Your objective.
The records follow. Give them all back exactly.

Material provided.
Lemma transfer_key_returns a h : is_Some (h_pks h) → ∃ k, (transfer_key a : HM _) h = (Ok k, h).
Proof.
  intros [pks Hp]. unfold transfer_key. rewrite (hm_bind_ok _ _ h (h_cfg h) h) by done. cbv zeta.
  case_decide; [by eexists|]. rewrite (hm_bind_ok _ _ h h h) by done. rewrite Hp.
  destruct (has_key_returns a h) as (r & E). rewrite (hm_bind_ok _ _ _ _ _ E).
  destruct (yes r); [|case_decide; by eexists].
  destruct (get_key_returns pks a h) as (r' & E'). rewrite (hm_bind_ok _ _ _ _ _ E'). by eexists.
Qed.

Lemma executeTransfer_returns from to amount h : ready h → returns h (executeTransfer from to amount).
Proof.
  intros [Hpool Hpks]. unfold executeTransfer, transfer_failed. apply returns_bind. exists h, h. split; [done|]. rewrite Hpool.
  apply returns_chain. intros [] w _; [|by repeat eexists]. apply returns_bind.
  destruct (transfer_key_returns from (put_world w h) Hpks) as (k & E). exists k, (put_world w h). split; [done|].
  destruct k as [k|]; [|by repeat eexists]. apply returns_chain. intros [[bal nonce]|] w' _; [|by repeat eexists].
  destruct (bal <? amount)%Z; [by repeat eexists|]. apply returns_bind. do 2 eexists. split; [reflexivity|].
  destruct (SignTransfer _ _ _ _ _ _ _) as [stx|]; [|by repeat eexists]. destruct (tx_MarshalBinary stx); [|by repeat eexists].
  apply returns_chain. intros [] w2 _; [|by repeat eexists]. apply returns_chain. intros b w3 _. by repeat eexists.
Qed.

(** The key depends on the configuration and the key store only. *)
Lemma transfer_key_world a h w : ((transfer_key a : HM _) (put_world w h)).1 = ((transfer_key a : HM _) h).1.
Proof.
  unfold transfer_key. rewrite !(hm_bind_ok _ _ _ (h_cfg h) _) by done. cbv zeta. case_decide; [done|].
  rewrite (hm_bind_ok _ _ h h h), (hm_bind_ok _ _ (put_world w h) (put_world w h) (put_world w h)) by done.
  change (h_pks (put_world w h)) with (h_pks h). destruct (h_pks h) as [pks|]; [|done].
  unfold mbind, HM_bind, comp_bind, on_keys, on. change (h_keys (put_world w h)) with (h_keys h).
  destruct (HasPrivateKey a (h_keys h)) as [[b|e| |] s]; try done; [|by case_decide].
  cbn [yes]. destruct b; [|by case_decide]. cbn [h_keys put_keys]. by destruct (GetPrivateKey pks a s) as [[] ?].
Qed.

Written solution.
Lemma transfer_key_returns a h : is_Some (h_pks h) → ∃ k, (transfer_key a : HM _) h = (Ok k, h).
Proof.
  intros [pks Hp]. unfold transfer_key. rewrite (hm_bind_ok _ _ h (h_cfg h) h) by done. cbv zeta.
  case_decide; [by eexists|]. rewrite (hm_bind_ok _ _ h h h) by done. rewrite Hp.
  destruct (has_key_returns a h) as (r & E). rewrite (hm_bind_ok _ _ _ _ _ E).
  destruct (yes r); [|case_decide; by eexists].
  destruct (get_key_returns pks a h) as (r' & E'). rewrite (hm_bind_ok _ _ _ _ _ E'). by eexists.
Qed.

Lemma executeTransfer_returns from to amount h : ready h → returns h (executeTransfer from to amount).
Proof.
  intros [Hpool Hpks]. unfold executeTransfer, transfer_failed. apply returns_bind. exists h, h. split; [done|]. rewrite Hpool.
  apply returns_chain. intros [] w _; [|by repeat eexists]. apply returns_bind.
  destruct (transfer_key_returns from (put_world w h) Hpks) as (k & E). exists k, (put_world w h). split; [done|].
  destruct k as [k|]; [|by repeat eexists]. apply returns_chain. intros [[bal nonce]|] w' _; [|by repeat eexists].
  destruct (bal <? amount)%Z; [by repeat eexists|]. apply returns_bind. do 2 eexists. split; [reflexivity|].
  destruct (SignTransfer _ _ _ _ _ _ _) as [stx|]; [|by repeat eexists]. destruct (tx_MarshalBinary stx); [|by repeat eexists].
  apply returns_chain. intros [] w2 _; [|by repeat eexists]. apply returns_chain. intros b w3 _. by repeat eexists.
Qed.

(** The key depends on the configuration and the key store only. *)
Lemma transfer_key_world a h w : ((transfer_key a : HM _) (put_world w h)).1 = ((transfer_key a : HM _) h).1.
Proof.
  unfold transfer_key. rewrite !(hm_bind_ok _ _ _ (h_cfg h) _) by done. cbv zeta. case_decide; [done|].
  rewrite (hm_bind_ok _ _ h h h), (hm_bind_ok _ _ (put_world w h) (put_world w h) (put_world w h)) by done.
  change (h_pks (put_world w h)) with (h_pks h). destruct (h_pks h) as [pks|]; [|done].
  unfold mbind, HM_bind, comp_bind, on_keys, on. change (h_keys (put_world w h)) with (h_keys h).
  destruct (HasPrivateKey a (h_keys h)) as [[b|e| |] s]; try done; [|by case_decide].
  cbn [yes]. destruct b; [|by case_decide]. cbn [h_keys put_keys]. by destruct (GetPrivateKey pks a s) as [[] ?].
Qed.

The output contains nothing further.